7.0 Chapter Introduction

To be a consciousness, or rather to be an experience, is to have an inner communication with the
world, the body, and others, to be with them rather than beside them.


In this final chapter, I put forward the performance ontology of becoming that I developed in response to the question: what is the relationship between lived experience and artistic creativity?  I build on the work of Grosz, in Time Travels (2005) and Becoming Undone (2011) and translate her ontologies of becoming into a more useful framework for performance practice. Using examples from my work I discuss how this ontology is enacted through my performance practice.

7.0_Chapter_Intro_Angela Clarke

In Section 7.1 of this chapter, I discuss how the performance ontology of becoming, that I have developed, is a process of live knowing. Using an example from my work, I discuss live knowing as an encounter that disrupts typical systems of knowledge about mind/body, subject/object binaries and provides opportunities to experience a shift in thinking or behaviour.

In Section 7.2 of this chapter, I discuss the collaborative work I did with Vicky Kapo, an experienced choreographer and theatre maker. I describe how, working in a discovery workshop setting, we engaged in a range of experimental improvisations to practise attuning-to experience differently.

In Section 7.3 of this chapter, I describe how I applied my performance ontology of becoming in a scripted section of my performance. The particular piece, called IDEA, enacts the process of listening, attuning-to, noticing, dilating, and augmenting visceral phenomena as a way of developing creative ideas.

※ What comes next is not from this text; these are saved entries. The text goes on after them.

Record ehc_inv (i : nat) (placed : list OP) (C : list OP) (H1 H2 : list (OP * TupleLocation)) (st : ehc) : Prop := {
  hi_kept : kept (h_txn st);
  hi_len_c : length (cold_ops (h_txn st)) = N_OPS;
  hi_len_1 : length (hot_ops_pass1 (h_txn st)) = N_OPS;
  hi_len_2 : length (hot_ops_pass2 (h_txn st)) = MAX_OPS_PASS2_ACCEL;
  hi_len_b : length (hot_reorder_buf st) = N_REGS;
  hi_cold : take (cold_p st) (cold_ops (h_txn st)) = C ∧ length C = cold_p st;
  hi_hot1 : take (hot_p1 st) (hot_ops_pass1 (h_txn st)) = H1 ∧ length H1 = hot_p1 st;
  hi_hot2 : take (hot_p2 st) (hot_ops_pass2 (h_txn st)) = H2 ∧ length H2 = hot_p2 st;
  hi_rest : drop i (cold_ops (h_txn st)) = drop i orig;
  hi_tail2 : Forall (λ pr : OP * TupleLocation, op_mode pr.1 = INVALID)
                    (drop (hot_p2 st) (hot_ops_pass2 (h_txn st)));
  hi_perm : C ++ H1.*1 ++ H2.*1 ≡ₚ placed;
  hi_layout : ∀ k, hot_of bm (h_layout st) k = hot_of bm L0 k;
  hi_hot : Forall (λ pr, hot_of bm L0 (op_id pr.1) = (true, pr.2)) (H1 ++ H2);
  hi_not : Forall (λ o, (hot_of bm L0 (op_id o)).1 = false) C;
  hi_usage : ∀ r, Z.testbit (reg_usage st) r = true ↔ r ∈ reg_of <$> H1;
  hi_usage2 : ∀ r, Z.testbit (reg_usage_2 st) r = true ↔ r ∈ reg_of <$> H2;
  hi_buf : 1 < MAX_PASSES_ACCEL bm → ∀ r, Z.testbit (reg_usage st) r = true →
    ∃ j pr, hot_reorder_buf st !! Z.to_nat r = Some j ∧ H1 !! j = Some pr ∧ reg_array_id pr.2 = r;
  hi_n2 : n_pass2_ops st = hot_p2 st;
  hi_one : MAX_PASSES_ACCEL bm ≠ 2 → H2 = [];
  hi_accel : do_accel (h_txn st) = true →
    NoDup (reg_of <$> H1) ∧ NoDup (reg_of <$> H2)
    ∧ (∀ a, a ∈ H2 → ∃ b, b ∈ H1 ∧ reg_of b = reg_of a
         ∧ total_order_gt (dist_freq b.2) (op_id b.1) (dist_freq a.2) (op_id a.1)
           || bool_decide (dist_freq b.2 = dist_freq a.2 ∧ op_id b.1 = op_id a.1) = true)
    ∧ (∀ l, Z.testbit (locks_check (h_txn st)) l = true ↔
         l ≠ NO_LOCK ∧ l ∈ (λ pr : OP * TupleLocation, lock_pos pr.2) <$> H1 ++ H2);
  hi_first : (cold1_v st = 0 ∧ cold1_i st = None
              ∨ 0 < cold1_v st ∧ ∃ j o, cold1_i st = Some j ∧ C !! j = Some o
                 ∧ dist_freq (hot_of bm L0 (op_id o)).2 = cold1_v st)
    ∧ Forall (λ o, dist_freq (hot_of bm L0 (op_id o)).2 ≤ cold1_v st) C;
  hi_second : cold2_v st = 0 ∧ cold2_i st = None
    ∨ 0 < cold2_v st ∧ ∃ j o, cold2_i st = Some j ∧ C !! j = Some o ∧ cold2_i st ≠ cold1_i st
       ∧ dist_freq (hot_of bm L0 (op_id o)).2 = cold2_v st;
}.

In Section 7.4 of this chapter, I detail how I used a Focusing session to help articulate the concept of wild life. I discuss how the processes of employing a sensory metaphor helped me to apprehend a complex human problem and experientially discover solutions and insights.  I close this chapter by recognising that I have forged an experiential relationship between performance and philosophy that activates a new form of performative philosophical expression.